State wildlife officials are proposing spending $3 million on a visitors center at the Farmington Bay Waterfowl Management Area in hopes of transforming the refuge into a major tourist attraction.
In the next few weeks, wildlife officials will pitch the idea to Division of Wildlife Resource leadership in hopes of creating something similar to what the U.S. Fish and Wildlife Service has planned for the Bear River Migratory Bird Refuge in Box Elder County.The 75,000-acre Bear River refuge will soon undergo a $14 million development that includes building a visitors' center in Brigham City. The project is being funded by private donations and federal funds, including money from the U.S. Fish and Wildlife Service.
Justin Dolling, Farmington Bay area manager, said the 20,000-acre Farmington refuge would complement Bear River in creating a greater awareness of the Great Salt Lake ecosystem.
Right now, Farmington Bay attracts more visitors than Bear River. Jake Faibisch, DWR information and education manager, said last year 48,000 people visited Farmington Bay.
Some 26,000 visited the Bear River Migratory Bird Refuge, said Al Trout, refuge manager. But he said that number should climb to between 200,000 and 300,000 after the center is built.
Trout believes the Great Salt Lake ecosystem has enough to offer to make both projects successful. "There is a bigger job out there than either one of us can do," he said.
The key to making the Farmington Bay project work, Dolling said, will be accommodating the increase in visitors while maintaining the habitat.

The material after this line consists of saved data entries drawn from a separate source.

(* ================================================================== *)
(** * Search by department and search by name *)
(* ================================================================== *)

(** X12. Search with a department and no term, on an engine that does not
    fail, succeeds and reports the number of records it returns.  The
    records returned are a selection of the table: each row whose
    department is the filter is returned as often as the table has it, no
    other row is returned, and the order is ascending by id. *)
Theorem search_by_department (rows : list Row.t)
    (search_criteria : EmployeeSearchCriteria.t) :
  EmployeeSearchCriteria.has_search_term search_criteria = false ->
  EmployeeSearchCriteria.has_department_filter search_criteria = true ->
  exists matching rest,
    EmployeeController.search_employees search_criteria (healthy rows) =
    (mkEnvelope true
       (Some ("Found " ++ Py.str_of_len matching ++ " matching employees"))
       None None None (Some (map Employee.from_dict matching)) None None,
     healthy rows)
    /\ selection rows matching rest
    /\ (forall r, In r matching ->
          Row.department r
          = Some (EmployeeSearchCriteria.department search_criteria))
    /\ (forall r, In r rest ->
          Row.department r
          <> Some (EmployeeSearchCriteria.department search_criteria))
    /\ StronglySorted (fun r1 r2 => Row.id r1 <= Row.id r2) matching.
Proof.
  intros Hterm Hdept.
  set (f := fun r => SQL.text_eq (Row.department r)
                       (EmployeeSearchCriteria.department search_criteria)).
  exists (SQL.order_by_id (filter f rows)).
  exists (filter (fun r => negb (f r)) rows).
  split; [| split; [| split; [| split]]].
  - unfold EmployeeController.search_employees, try_except,
      EmployeeSearchCriteria.is_empty.
    rewrite Hterm, Hdept. cbn [negb andb].
    unfold bind at 1. run_healthy. unfold ret, Py.str_of_len.
    now rewrite length_map.
  - apply sorted_filter_selection.
  - intros r Hr. apply (proj1 (order_by_id_In _ r)) in Hr.
    apply filter_In in Hr as [_ Hd]. unfold f, SQL.text_eq in Hd.
    destruct (Row.department r) as [v|]; [| discriminate].
    apply String.eqb_eq in Hd. now subst.
  - intros r Hr Hd. apply filter_In in Hr as [_ Hn].
    unfold f, SQL.text_eq in Hn. rewrite Hd, String.eqb_refl in Hn. discriminate.
  - apply order_by_id_ascending.
Qed.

"The Great Salt Lake is a delicate resource," Dolling said. "We need to find that common ground - that common thread - and go from that point."
Steve Hoffman, HawkWatch International founder, said he likes the Farmington Bay visitors' center idea and believes any bay promotion increases public awareness of their connection with nature.
The Division of Wildlife Resources is hoping the Davis County Commission supports the plan the way it has backed tourism projects for Antelope Island, but Commissioner Gayle Stevenson said right now a vote on the visitors' center is not on the commission's agenda.
Farmington City Manager Max Forbush said the city hasn't made a commitment to the center, but he said he believes it is always good to improve public facilities.